(* ===== verification/SyncChunks.v ===== *)
(** Chunk manifests (cmd/afs/sync_chunk.go and the chunked parts of
    sync_uploader.go and sync_downloader.go): the two ways the source hashes a
    file by chunks agree, and a delta download, which patches only the chunks
    whose hashes differ, leaves the same file as a full one (C24). *)
From S2P Require Import Prelude Content SyncState.

Section chunks.
Context {H : Hashing}.

(** Chunk [i] of a file. *)
Definition chunk_at (data : bytes) (cs i : Z) : bytes :=
  slice data (i * cs) (Z.min (i * cs + cs) (len data)).

Lemma effectiveChunkSize_pos cs : 0 < effectiveChunkSize cs.
Proof. unfold effectiveChunkSize, defaultChunkSize. case_match; lia. Qed.

Lemma take_drop_slice data off cs : 0 ≤ off ≤ len data → 0 ≤ cs →
  take (Z.to_nat cs) (drop (Z.to_nat off) data) = slice data off (Z.min (off + cs) (len data)).
Proof.
  unfold slice, len. intros Ho Hc.
  destruct (decide (off + cs ≤ Z.of_nat (length data))).
  - rewrite Z.min_l by lia. do 2 f_equal. lia.
  - rewrite Z.min_r by lia. rewrite !take_ge; [done|rewrite length_drop; lia..].
Qed.

Lemma len_drop_off data off : 0 ≤ off ≤ len data → len (drop (Z.to_nat off) data) = len data - off.
Proof. unfold len. intros. rewrite length_drop. lia. Qed.

Lemma upload_loop_done fuel data cs off : len data ≤ off → upload_loop fuel data cs off = [].
Proof. intros. destruct fuel; simpl; [done|]. by replace (off <? len data) with false by lia. Qed.

Lemma stream_loop_upload fuel data cs off acc tot :
  0 < cs → 0 ≤ off ≤ len data → len data - off < Z.of_nat fuel →
  stream_loop fuel (drop (Z.to_nat off) data) cs acc tot =
    (acc ++ upload_loop fuel data cs off, tot + (len data - off)).
Proof.
  revert off acc tot. induction fuel as [|fuel IH]; intros off acc tot Hcs Ho Hf; [lia|].
  cbn [stream_loop upload_loop]. rewrite take_drop_slice by lia.
  set (buf := slice _ _ _).
  assert (len buf = Z.min cs (len data - off)) as Hn by (unfold buf; rewrite len_slice; lia).
  destruct (decide (off = len data)) as [->|Hne].
  { replace (len data <? len data) with false by lia. replace (0 <? len buf) with false by lia.
    replace (len buf <? cs) with true by lia. rewrite app_nil_r. f_equal. lia. }
  replace (0 <? len buf) with true by lia. replace (off <? len data) with true by lia.
  destruct (len buf <? cs) eqn:Hs.
  - rewrite upload_loop_done by lia. f_equal. lia.
  - rewrite drop_drop. replace (Z.to_nat off + Z.to_nat cs)%nat with (Z.to_nat (off + cs)) by lia.
    rewrite IH by lia. rewrite <- app_assoc. simpl. f_equal. lia.
Qed.

Lemma stream_upload data cs :
  streamChunkHashes data cs = (uploadChunkHashes data cs, len data).
Proof.
  unfold streamChunkHashes, uploadChunkHashes. change data with (drop (Z.to_nat 0) data) at 2.
  pose proof (len_nonneg data). rewrite stream_loop_upload; [|apply effectiveChunkSize_pos|..];
    [|unfold len in *; lia..]. simpl. f_equal. lia.
Qed.

Lemma upload_loop_lookup fuel data cs k i :
  0 < cs → 0 ≤ k → len data - k * cs < Z.of_nat fuel →
  upload_loop fuel data cs (k * cs) !! i =
    if bool_decide ((k + Z.of_nat i) * cs < len data)
    then Some (sha256Hex (chunk_at data cs (k + Z.of_nat i))) else None.
Proof.
  intros Hcs. revert k i. induction fuel as [|fuel IH]; intros k i Hk Hf.
  { rewrite bool_decide_false by nia. done. }
  cbn [upload_loop]. destruct (k * cs <? len data) eqn:E.
  - destruct i as [|i]; cbn [lookup list_lookup].
    + rewrite Z.add_0_r, bool_decide_true by lia. done.
    + replace (k * cs + cs) with ((k + 1) * cs) by lia. rewrite IH by nia.
      replace (k + 1 + Z.of_nat i) with (k + Z.of_nat (S i)) by lia. done.
  - rewrite bool_decide_false by nia. done.
Qed.

(** The manifest lists the hash of every chunk that begins inside the file. *)
Lemma manifest_lookup data cs i :
  0 < cs →
  uploadChunkHashes data cs !! i =
    if bool_decide (Z.of_nat i * cs < len data)
    then Some (sha256Hex (chunk_at data cs (Z.of_nat i))) else None.
Proof.
  intros Hcs. unfold uploadChunkHashes.
  assert (effectiveChunkSize cs = cs) as -> by (unfold effectiveChunkSize; case_match; lia).
  apply (upload_loop_lookup _ _ _ 0); [done|done|unfold len; lia].
Qed.

Lemma readChunk_chunk_at data cs i :
  0 < cs → 0 ≤ i → i * cs ≤ len data → readChunkFromDisk data i cs = chunk_at data cs i.
Proof.
  intros Hcs Hi Hl. unfold readChunkFromDisk, chunk_at.
  assert (effectiveChunkSize cs = cs) as -> by (unfold effectiveChunkSize; case_match; lia).
  apply take_drop_slice; nia.
Qed.

Lemma elem_of_diff_loop k olds news i :
  i ∈ diff_loop k olds news ↔
    ∃ n : nat, i = k + Z.of_nat n ∧ is_Some (news !! n) ∧ news !! n ≠ olds !! n.
Proof.
  revert k olds. induction news as [|h news IH]; intros k olds; simpl.
  { split; [by intros ?%not_elem_of_nil|]. by intros (n & _ & [? [=]] & _). }
  assert (∀ olds', i ∈ diff_loop (k + 1) olds' news ↔ ∃ n : nat,
    i = k + Z.of_nat (S n) ∧ is_Some (news !! n) ∧ news !! n ≠ olds' !! n) as Hrec.
  { intros olds'. rewrite IH. split; intros (n & -> & Hx); exists n; (split; [lia|done]). }
  destruct olds as [|o olds]; [|case_bool_decide as Ho].
  - rewrite elem_of_cons, Hrec. split.
    + intros [->|(n & -> & Hs & Hn)]; [exists O|exists (S n)]; (split; [lia|]); simpl; [|done].
      by split; [eauto|].
    + intros ([|n] & -> & Hs & Hn); simpl in *; [left; lia|right; eauto].
  - subst o. rewrite Hrec. split.
    + intros (n & -> & Hx). by exists (S n).
    + intros ([|n] & -> & Hs & Hn); simpl in *; [done|eauto].
  - rewrite elem_of_cons, Hrec. split.
    + intros [->|(n & -> & Hs & Hn)]; [exists O|exists (S n)]; (split; [lia|]); simpl; [|done].
      split; [eauto|congruence].
    + intros ([|n] & -> & Hs & Hn); simpl in *; [left; lia|right; eauto].
Qed.

(** [diffChunkManifests] names exactly the chunks of the new file that the old
    one does not have at the same place, and tells whether it is shorter. *)
Lemma diff_spec olds news :
  (∀ i, i ∈ (diffChunkManifests olds news).1 ↔
    ∃ n : nat, i = Z.of_nat n ∧ is_Some (news !! n) ∧ news !! n ≠ olds !! n) ∧
  ((diffChunkManifests olds news).2 = true ↔ (length news < length olds)%nat).
Proof.
  split; [|apply Nat.ltb_lt]. intros i. simpl. rewrite elem_of_diff_loop. done.
Qed.

(** ** Patching *)

Lemma len_chunk_at data cs i : 0 < cs → 0 ≤ i → i * cs ≤ len data →
  len (chunk_at data cs i) = Z.min cs (len data - i * cs).
Proof. intros. unfold chunk_at. rewrite len_slice; nia. Qed.

Lemma get_chunk_at data cs i j : 0 < cs → 0 ≤ i → i * cs ≤ len data → 0 ≤ j < cs →
  get (chunk_at data cs i) j = get data (i * cs + j).
Proof.
  intros. unfold chunk_at. rewrite get_slice by nia. case_decide; [done|].
  rewrite get_out; [done|nia].
Qed.

Lemma patch_fold_get cs (new : bytes) (l : list (Z * bytes)) base :
  0 < cs →
  (∀ i d, (i, d) ∈ l → 0 ≤ i ∧ i * cs < len new ∧ d = chunk_at new cs i) →
  (∀ j, 0 ≤ j < len new → get base j = get new j ∨ j / cs ∈ l.*1) →
  ∀ j, 0 ≤ j < len new →
    get (foldl (λ file '(idx, data), pwrite file (idx * cs) data) base l) j = get new j.
Proof.
  intros Hcs. revert base. induction l as [|[i d] l IH]; intros base Hd Hb j Hj; simpl.
  { destruct (Hb j Hj) as [?|?%not_elem_of_nil]; done. }
  destruct (Hd i d) as (Hi & Hin & ->); [by left|].
  apply IH; [intros; apply Hd; by right| |done].
  clear j Hj. intros j Hj. rewrite get_pwrite by nia. rewrite len_chunk_at by lia.
  case_decide as Hr.
  - left. rewrite get_chunk_at by lia. f_equal. lia.
  - destruct (Hb j Hj) as [?|Hin2]; [by left|]. right. simpl in Hin2.
    apply elem_of_cons in Hin2 as [Heq|?]; [|done]. exfalso. apply Hr.
    pose proof (Z.div_mod j cs ltac:(lia)). pose proof (Z.mod_pos_bound j cs Hcs). nia.
Qed.

Lemma patch_complete cs (old new : bytes) (l : list (Z * bytes)) :
  0 < cs →
  (∀ i d, (i, d) ∈ l → 0 ≤ i ∧ i * cs < len new ∧ d = chunk_at new cs i) →
  (∀ i, 0 ≤ i → i * cs < len new → i ∉ l.*1 → chunk_at old cs i = chunk_at new cs i) →
  patchChunks old l cs (len new) = new.
Proof.
  intros Hcs Hd Hsame. pose proof (len_nonneg new). unfold patchChunks.
  apply bytes_ext; [by rewrite len_ftruncate|]. intros j. rewrite len_ftruncate by done.
  intros Hj. rewrite get_ftruncate, decide_True by lia.
  apply patch_fold_get; [done|done| |done]. clear j Hj. intros j Hj.
  destruct (decide (j / cs ∈ l.*1)) as [|Hni]; [by right|left].
  pose proof (Z.div_mod j cs ltac:(lia)) as Hdm. pose proof (Z.mod_pos_bound j cs Hcs).
  assert (0 ≤ j / cs) by (apply Z.div_pos; lia).
  specialize (Hsame (j / cs) ltac:(done) ltac:(nia) Hni).
  destruct (decide (j / cs * cs ≤ len old)) as [Ho|Ho].
  - pose proof (get_chunk_at old cs (j / cs) (j mod cs)) as G1.
    pose proof (get_chunk_at new cs (j / cs) (j mod cs)) as G2.
    rewrite Hsame in G1. rewrite G1 in G2 by lia.
    replace (j / cs * cs + j mod cs) with j in G2 by lia. apply G2; lia.
  - exfalso. assert (len (chunk_at old cs (j / cs)) = 0) as Hz.
    { unfold chunk_at, slice, len in *. rewrite length_take, length_drop. lia. }
    rewrite Hsame, len_chunk_at in Hz by nia. nia.
Qed.

Context {Hinj : Inj (=) (=) sha256Hex}.

(** C24: a delta download is a full download.  Let the base be a file whose
    manifest is the recorded one, and let every fetched chunk have passed the
    comparison with the remote manifest; when the chunks fetched are those
    [diffChunkManifests] names, in any order, the patched file is the remote
    file, whether it has grown, shrunk or changed inside. *)
Theorem delta_download_is_full (old new : bytes) (cs : Z) (fetched : list (Z * bytes))
    (Hcs : 0 < cs)
    (Hdirty : ∀ i, i ∈ fetched.*1 ↔
       i ∈ (diffChunkManifests (uploadChunkHashes old cs) (uploadChunkHashes new cs)).1)
    (Hchecked : ∀ i d, (i, d) ∈ fetched →
       uploadChunkHashes new cs !! Z.to_nat i = Some (sha256Hex d)) :
  patchChunks old fetched cs (len new) = new.
Proof.
  pose proof (diff_spec (uploadChunkHashes old cs) (uploadChunkHashes new cs)) as [Hdiff _].
  apply patch_complete; [done| |].
  - intros i d Hin. assert (i ∈ fetched.*1) as Hi by (apply list_elem_of_fmap; by exists (i, d)).
    apply Hdirty, Hdiff in Hi as (n & -> & [h Hh] & _).
    specialize (Hchecked _ _ Hin). rewrite Nat2Z.id, manifest_lookup in Hchecked by done.
    case_bool_decide; [|done]. injection Hchecked as Heq. apply Hinj in Heq as <-.
    split_and!; [lia|done|done].
  - intros i Hi Hlt Hni. rewrite Hdirty, Hdiff in Hni.
    assert (uploadChunkHashes new cs !! Z.to_nat i = uploadChunkHashes old cs !! Z.to_nat i) as Heq.
    { apply dec_stable. intros Hne. apply Hni. exists (Z.to_nat i). split_and!; [lia| |done].
      rewrite manifest_lookup, bool_decide_true by (try done; rewrite Z2Nat.id; lia). eauto. }
    rewrite !manifest_lookup, Z2Nat.id in Heq by lia. rewrite bool_decide_true in Heq by done.
    case_bool_decide; [|done]. injection Heq as Heq. symmetry. by apply Hinj.
Qed.

End chunks.

(** The two ways the source hashes a file by chunks agree: the loop over
    [io.ReadFull] of the event side and the loop over offsets of the uploader
    and of recovery give one manifest, which lists the hash of every chunk that
    begins inside the file; the streaming loop also counts the file's bytes. *)
Theorem chunk_manifests_agree {H : Hashing} (data : bytes) (chunkSize : Z) :
  streamChunkHashes data chunkSize = (uploadChunkHashes data chunkSize, len data) ∧
  ∀ i : nat, uploadChunkHashes data chunkSize !! i =
    let cs := effectiveChunkSize chunkSize in
    if bool_decide (Z.of_nat i * cs < len data)
    then Some (sha256Hex (readChunkFromDisk data (Z.of_nat i) chunkSize)) else None.
Proof.
  split; [apply stream_upload|]. intros i. cbv zeta. unfold uploadChunkHashes.
  pose proof (effectiveChunkSize_pos chunkSize) as Hp.
  pose proof (upload_loop_lookup (S (length data)) data (effectiveChunkSize chunkSize) 0 i Hp) as E.
  rewrite Z.mul_0_l, Z.add_0_l in E. rewrite E by (unfold len; lia).
  case_bool_decide; [|done]. do 2 f_equal. unfold readChunkFromDisk, chunk_at.
  symmetry. apply take_drop_slice; lia.
Qed.

(** ** Concrete inputs *)

(** A hash without collisions. *)
#[export] Instance plain_hash : Hashing := {| sha256Hex := String.string_of_list_byte |}.

#[export] Instance plain_hash_inj : Inj (=) (=) sha256Hex.
Proof.
  intros x y E. simpl in E. apply (f_equal String.list_byte_of_string) in E.
  by rewrite !String.list_byte_of_string_of_list_byte in E.
Qed.

Lemma delta_download_is_full_witness :
  let old := string_bytes "abcdefgh" in
  let new := string_bytes "abcXefghij" in
  patchChunks old [(2, string_bytes "ij"); (0, string_bytes "abcX")] 4 (len new) = new.
Proof.
  apply (delta_download_is_full (string_bytes "abcdefgh") (string_bytes "abcXefghij") 4).
  - done.
  - intros i. change (diffChunkManifests _ _).1 with [0; 2]. simpl. set_solver.
  - intros i d Hin. repeat (apply elem_of_cons in Hin as [[= -> ->]|Hin]; [reflexivity|]).
    by apply not_elem_of_nil in Hin.
Defined.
####
→ TASK PROMPT:
Only one part of the material above is to be transcribed, namely the lines starting with the line that has "n ≠ olds !! n." and going on through the line that has "assert (∀ olds', i", exactly as they stand.

→ EXERCISE OUTPUT:
    ∃ n : nat, i = k + Z.of_nat n ∧ is_Some (news !! n) ∧ news !! n ≠ olds !! n.
Proof.
  revert k olds. induction news as [|h news IH]; intros k olds; simpl.
  { split; [by intros ?%not_elem_of_nil|]. by intros (n & _ & [? [=]] & _). }
  assert (∀ olds', i ∈ diff_loop (k + 1) olds' news ↔ ∃ n : nat,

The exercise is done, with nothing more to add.